Europa Press/Contacto/Jamal Awad
A equipe jurídica se reúne com mais de 330 participantes da iniciativa: "Eles estão em condições relativamente estáveis".
MADRID, 3 out. (EUROPA PRESS) -
O grupo de advogados Adalah denunciou na sexta-feira que as autoridades israelenses estão violando "sistematicamente" os direitos dos ativistas que estavam a bordo da Flotilha Global Sumud com destino a Gaza, quando foram interceptados pelo exército israelense em águas internacionais, transferidos para o porto de Ashdod e de lá para uma prisão no deserto de Negev, em preparação para os procedimentos de deportação.
A Adalah - que se reuniu com 331 dos detidos nas últimas 24 horas - explicou que os ativistas da flotilha foram privados de acesso a água, banheiros e medicamentos. Vários participantes relataram que foram submetidos a agressões, ameaças e assédio, inclusive sendo acordados violentamente toda vez que tentavam dormir.
Eles também relataram que foram forçados a se ajoelhar com as mãos amarradas com freios por pelo menos cinco horas, depois que alguns deles cantaram "Palestina Livre". Ele também denunciou a visita do ministro da segurança de Israel, o extremista de direita Itamar Ben Gvir, aos detentos: "Ele veio em um ato que foi claramente de humilhação e intimidação".
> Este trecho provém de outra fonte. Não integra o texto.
(** The world after these steps have made the entry [n] of the
    directory at [A], with the staging directory [M] of
    [tempfile.mkdtemp]: the new tree is there, the directory [M] is
    left behind empty, and the trace has the nine steps. *)
Definition scaffolded (st : state) (template placeholder value : string)
    (A : list string) (n : string) (es : gmap string node) (text : string)
    (M rest : list string) (message : string) : state :=
  let Tgt := A ++ [n] in
  let D := M ++ ["tmp"] in
  let I := D ++ ["__init__.py"] in
  {| root := fs_upd Tgt (fun _ => Some (Dir (substitute_tree placeholder value es text)))
               (fs_upd M (fun _ => Some (Dir ∅)) (root st));
     cwd := cwd st;
     tempdir := tempdir st;
     temp_names := rest;
     trace := trace st ++
       [EvMkdir M; EvMkdir D; EvCopytree (template_place st template) D;
        EvRead I; EvWrite I (pass placeholder value text);
        EvMkdir Tgt; EvCopytree D Tgt; EvRmtree D;
        EvPrint message "green"] |}.

(** The world when the copy to the destination has failed: the
    staging directory [M] holds the staged tree, and the trace has the
    five steps before the copy. *)
Definition staged (st : state) (template placeholder value : string)
    (es : gmap string node) (text : string) (M rest : list string) : state :=
  let D := M ++ ["tmp"] in
  let I := D ++ ["__init__.py"] in
  {| root := fs_upd D (fun _ => Some (Dir (substitute_tree placeholder value es text)))
               (fs_upd M (fun _ => Some (Dir ∅)) (root st));
     cwd := cwd st;
     tempdir := tempdir st;
     temp_names := rest;
     trace := trace st ++
       [EvMkdir M; EvMkdir D; EvCopytree (template_place st template) D;
        EvRead I; EvWrite I (pass placeholder value text)] |}.
(** ** Python built-ins used by the program *)

Module Py.

Inductive exn :=
| ZeroDivisionError
| IndexError
| ValueError
| OverflowError
| OSError.

(** [a // b] *)
Definition floordiv (a b : Z) : option Z :=
  if b =? 0 then None else Some (a / b).

(** [a % b] *)
Definition mod_ (a b : Z) : option Z :=
  if b =? 0 then None else Some (a mod b).

(** Position addressed by the subscript [i] in a list of length [n]:
    negative subscripts count from the end. *)
Definition index (n : nat) (i : Z) : option nat :=
  if (0 <=? i) && (i <? Z.of_nat n) then Some (Z.to_nat i)
  else if (- Z.of_nat n <=? i) && (i <? 0) then Some (Z.to_nat (Z.of_nat n + i))
  else None.

(** [del l[i]]; [None] stands for [IndexError]. *)
Definition del {A} (l : list A) (i : Z) : option (list A) :=
  match index (length l) i with
  | Some k => Some (delete k l)
  | None => None
  end.

(** [l[i]] *)
Definition getitem {A} (l : list A) (i : Z) : option A :=
  match index (length l) i with
  | Some k => l !! k
  | None => None
  end.

(** [len(l)] *)
Definition len {A} (l : list A) : Z := Z.of_nat (length l).

Definition digit (c : ascii) : option Z :=
  let n := Z.of_nat (nat_of_ascii c) in
  if (48 <=? n) && (n <=? 57) then Some (n - 48) else None.

Fixpoint digits (acc : Z) (s : string) : option Z :=
  match s with
  | EmptyString => Some acc
  | String c s' =>
      match digit c with
      | Some d => digits (10 * acc + d) s'
      | None => None
      end
  end.

(** [int(s)] on a plain decimal numeral, the only kind of text the
    program passes (item texts of its combo boxes); [None] stands for
    [ValueError]. *)
Definition int_of_str (s : string) : option Z :=
  match s with
  | EmptyString => None
  | _ => digits 0 s
  end.

Definition lower_ascii (c : ascii) : ascii :=
  let n := nat_of_ascii c in
  if (Nat.leb 65 n && Nat.leb n 90)%bool then ascii_of_nat (n + 32) else c.

Definition upper_ascii (c : ascii) : ascii :=
  let n := nat_of_ascii c in
  if (Nat.leb 97 n && Nat.leb n 122)%bool then ascii_of_nat (n - 32) else c.

(** [s.lower()] and [s.upper()] on the ASCII letters. *)
Fixpoint lower (s : string) : string :=
  match s with
  | EmptyString => EmptyString
  | String c s' => String (lower_ascii c) (lower s')
  end.

Fixpoint upper (s : string) : string :=
  match s with
  | EmptyString => EmptyString
  | String c s' => String (upper_ascii c) (upper s')
  end.

(** [s.endswith(suffix)] *)
Definition endswith (s suffix : string) : bool :=
  let n := String.length s in
  let k := String.length suffix in
  Nat.leb k n && String.eqb (substring (n - k) k s) suffix.

(** [s[:-1]] *)
Definition drop_last (s : string) : string :=
  substring 0 (String.length s - 1) s.

(** [s.rfind(c)] for one character: its last position, or [-1]. *)
Fixpoint rfind_from (c : ascii) (s : string) (i last : Z) : Z :=
  match s with
  | EmptyString => last
  | String a s' => rfind_from c s' (i + 1) (if Ascii.eqb a c then i else last)
  end.

Definition rfind (c : ascii) (s : string) : Z := rfind_from c s 0 (-1).

Fixpoint all_dots (s : string) : bool :=
  match s with
  | EmptyString => true
  | String a s' => Ascii.eqb a "." && all_dots s'
  end.

(** [os.path.splitext(p)], where [seps] are [os.sep] and [os.altsep]
    (the slash on POSIX, the backslash and the slash on Windows): the
    path is cut at the last dot, provided this dot comes after the last
    separator and some character other than a dot stands between the
    two; else the extension is empty. *)
Definition splitext (seps : list ascii) (p : string) : string * string :=
  let sepIndex := fold_right (fun c m => Z.max (rfind c p) m) (-1) seps in
  let dotIndex := rfind "." p in
  if (sepIndex <? dotIndex)
     && negb (all_dots (substring (Z.to_nat (sepIndex + 1))
                                  (Z.to_nat (dotIndex - (sepIndex + 1))) p))
  then (substring 0 (Z.to_nat dotIndex) p,
        substring (Z.to_nat dotIndex) (String.length p - Z.to_nat dotIndex) p)
  else (p, EmptyString).

End Py.

(** ** The store of list objects *)

Abbreviation ref := nat (only parsing).
Abbreviation frames_t := (list string) (only parsing).
Abbreviation store := (list (list string)) (only parsing).

Definition deref (h : store) (r : ref) : frames_t := default [] (h !! r).

(** A new list object; its reference is the next free cell. *)
Definition alloc (h : store) (v : frames_t) : store * ref := (h ++ [v], length h).

(** [l.copy()] *)
Definition copy (h : store) (r : ref) : store * ref := alloc h (deref h r).

(** ** Widgets *)

(** [QListWidget]: the rows (each row shows the basename and the icon of
    one path) and the current row, [-1] when there is none. *)
Record ListWidget := {
  lw_items : list string;
  lw_current : Z
}.

(** [QSlider] *)
Record Slider := {
  sl_minimum : Z;
  sl_maximum : Z;
  sl_value : Z
}.

(** [QAbstractSlider.setValue]: the value is forced into the range. *)
Definition Slider_setValue (v : Z) (s : Slider) : Slider :=
  {| sl_minimum := sl_minimum s;
     sl_maximum := sl_maximum s;
     sl_value := Z.max (sl_minimum s) (Z.min v (sl_maximum s)) |}.

(** [QAbstractSlider.setRange], keeping the value inside. *)
Definition Slider_setRange (lo hi : Z) (s : Slider) : Slider :=
  let hi' := Z.max lo hi in
  {| sl_minimum := lo;
     sl_maximum := hi';
     sl_value := Z.max lo (Z.min (sl_value s) hi') |}.

(** A fresh [QSlider]: range 0..99, value 0. *)
Definition Slider_new : Slider :=
  {| sl_minimum := 0; sl_maximum := 99; sl_value := 0 |}.

Record ProgressBar := {
  pb_visible : bool;
  pb_value : Z
}.

Record Widgets := {
  preview_widget : option string;   (* path of the pixmap on display *)
  image_list : ListWidget;
  thumbnail_layout : list (string * (Z * Z));   (* path at (row, col) *)
  play_button : string;             (* its text *)
  quality_slider : Slider;
  optimize_toggle : bool;
  resolution_combo : string;        (* currentText *)
  loop_count_spin : Z;
  output_format_combo : string;     (* currentText *)
  progress_bar : ProgressBar
}.

(** ** [GifCreatorApp] *)

(** One history entry: [(action_type, old_state, new_state)]. *)
Definition action := (string * (ref * ref))%type.

Record App := {
  heap : store;
  images : ref;
  current_image_index : Z;
  fps : Z;
  is_playing : bool;
  play_timer : option Z;            (* interval in ms while active *)
  undo_stack : list action;         (* head = last appended *)
  redo_stack : list action;         (* head = last appended *)
  ui : Widgets
}.

Inductive outcome :=
| Return (st : App)
| Raise (e : Py.exn) (st : App).

(** Field updates. *)

Definition with_heap (h : store) (st : App) : App :=
  {| heap := h; images := images st; current_image_index := current_image_index st;
     fps := fps st; is_playing := is_playing st; play_timer := play_timer st;
     undo_stack := undo_stack st; redo_stack := redo_stack st; ui := ui st |}.

Definition with_images (r : ref) (st : App) : App :=
  {| heap := heap st; images := r; current_image_index := current_image_index st;
     fps := fps st; is_playing := is_playing st; play_timer := play_timer st;
     undo_stack := undo_stack st; redo_stack := redo_stack st; ui := ui st |}.

Definition with_current_image_index (i : Z) (st : App) : App :=
  {| heap := heap st; images := images st; current_image_index := i;
     fps := fps st; is_playing := is_playing st; play_timer := play_timer st;
     undo_stack := undo_stack st; redo_stack := redo_stack st; ui := ui st |}.

Definition with_fps (n : Z) (st : App) : App :=
  {| heap := heap st; images := images st; current_image_index := current_image_index st;
     fps := n; is_playing := is_playing st; play_timer := play_timer st;
     undo_stack := undo_stack st; redo_stack := redo_stack st; ui := ui st |}.

Definition with_playing (b : bool) (t : option Z) (st : App) : App :=
  {| heap := heap st; images := images st; current_image_index := current_image_index st;
     fps := fps st; is_playing := b; play_timer := t;
     undo_stack := undo_stack st; redo_stack := redo_stack st; ui := ui st |}.

Definition with_stacks (u r : list action) (st : App) : App :=
  {| heap := heap st; images := images st; current_image_index := current_image_index st;
     fps := fps st; is_playing := is_playing st; play_timer := play_timer st;
     undo_stack := u; redo_stack := r; ui := ui st |}.

Definition with_ui (w : Widgets) (st : App) : App :=
  {| heap := heap st; images := images st; current_image_index := current_image_index st;
     fps := fps st; is_playing := is_playing st; play_timer := play_timer st;
     undo_stack := undo_stack st; redo_stack := redo_stack st; ui := w |}.

Definition with_preview (p : option string) (w : Widgets) : Widgets :=
  {| preview_widget := p; image_list := image_list w;
     thumbnail_layout := thumbnail_layout w; play_button := play_button w;
     quality_slider := quality_slider w; optimize_toggle := optimize_toggle w;
     resolution_combo := resolution_combo w; loop_count_spin := loop_count_spin w;
     output_format_combo := output_format_combo w; progress_bar := progress_bar w |}.

Definition with_image_list (l : ListWidget) (w : Widgets) : Widgets :=
  {| preview_widget := preview_widget w; image_list := l;
     thumbnail_layout := thumbnail_layout w; play_button := play_button w;
     quality_slider := quality_slider w; optimize_toggle := optimize_toggle w;
     resolution_combo := resolution_combo w; loop_count_spin := loop_count_spin w;
     output_format_combo := output_format_combo w; progress_bar := progress_bar w |}.

Definition with_thumbnails (t : list (string * (Z * Z))) (w : Widgets) : Widgets :=
  {| preview_widget := preview_widget w; image_list := image_list w;
     thumbnail_layout := t; play_button := play_button w;
     quality_slider := quality_slider w; optimize_toggle := optimize_toggle w;
     resolution_combo := resolution_combo w; loop_count_spin := loop_count_spin w;
     output_format_combo := output_format_combo w; progress_bar := progress_bar w |}.

Definition with_play_button (t : string) (w : Widgets) : Widgets :=
  {| preview_widget := preview_widget w; image_list := image_list w;
     thumbnail_layout := thumbnail_layout w; play_button := t;
     quality_slider := quality_slider w; optimize_toggle := optimize_toggle w;
     resolution_combo := resolution_combo w; loop_count_spin := loop_count_spin w;
     output_format_combo := output_format_combo w; progress_bar := progress_bar w |}.

Definition with_quality_slider (s : Slider) (w : Widgets) : Widgets :=
  {| preview_widget := preview_widget w; image_list := image_list w;
     thumbnail_layout := thumbnail_layout w; play_button := play_button w;
     quality_slider := s; optimize_toggle := optimize_toggle w;
     resolution_combo := resolution_combo w; loop_count_spin := loop_count_spin w;
     output_format_combo := output_format_combo w; progress_bar := progress_bar w |}.

Definition with_options (opt : bool) (res : string) (loop : Z) (fmt : string)
    (w : Widgets) : Widgets :=
  {| preview_widget := preview_widget w; image_list := image_list w;
     thumbnail_layout := thumbnail_layout w; play_button := play_button w;
     quality_slider := quality_slider w; optimize_toggle := opt;
     resolution_combo := res; loop_count_spin := loop;
     output_format_combo := fmt; progress_bar := progress_bar w |}.

Definition with_progress_bar (p : ProgressBar) (w : Widgets) : Widgets :=
  {| preview_widget := preview_widget w; image_list := image_list w;
     thumbnail_layout := thumbnail_layout w; play_button := play_button w;
     quality_slider := quality_slider w; optimize_toggle := optimize_toggle w;
     resolution_combo := resolution_combo w; loop_count_spin := loop_count_spin w;
     output_format_combo := output_format_combo w; progress_bar := p |}.

(** The frame sequence: the contents of the list [self.images] refers to. *)
Definition frames (st : App) : frames_t := deref (heap st) (images st).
Ele disse que eles "foram filmados e explorados em uma demonstração degradante de controle", em uma demonstração de "humilhação" que "correu paralelamente à campanha de difamação das autoridades israelenses", que os descreveram como "terroristas" para "desacreditar sua missão pacífica e legitimar as táticas repressivas empregadas contra eles".
O grupo de advogados também confirmou que as autoridades israelenses já transferiram os detidos de Ashdod para a prisão de Ketziot, no deserto de Negev. "Eles iniciaram as audiências sem informar a equipe jurídica, procedendo completamente sem representação legal", criticou, antes de acrescentar que eles já estão presentes nas audiências em que os mandados de prisão são revisados e que ele está tomando medidas legais para garantir que cada ativista seja localizado.
Apesar disso, Adalah, que enfatizou que "todo o processo é ilegal do início ao fim", confirmou que os participantes da flotilha - composta por 470 pessoas de cerca de 50 países - "estão em condições relativamente estáveis" e que estão "monitorando de perto sua situação".
"Os direitos dos participantes foram sistematicamente violados durante todo o processo", disse o grupo de advogados, que lembrou que as interceptações em águas internacionais foram ilegais e que vários dos detidos foram processados sem assistência jurídica, porque os advogados foram inicialmente impedidos de acessar o porto de Ashdod, onde eles enfrentaram audiências perante as autoridades de imigração israelenses.
No último caso, ele explicou que os advogados ficaram esperando "cerca de nove horas fora do porto" enquanto "o paradeiro dos voluntários da flotilha era desconhecido", sem serem informados de que as autoridades haviam começado a processar e conduzir as audiências. "Apesar das repetidas recusas de entrada por parte da polícia israelense, os advogados da Adalah finalmente conseguiram obter acesso e prestar assessoria a 331 participantes", disse ele.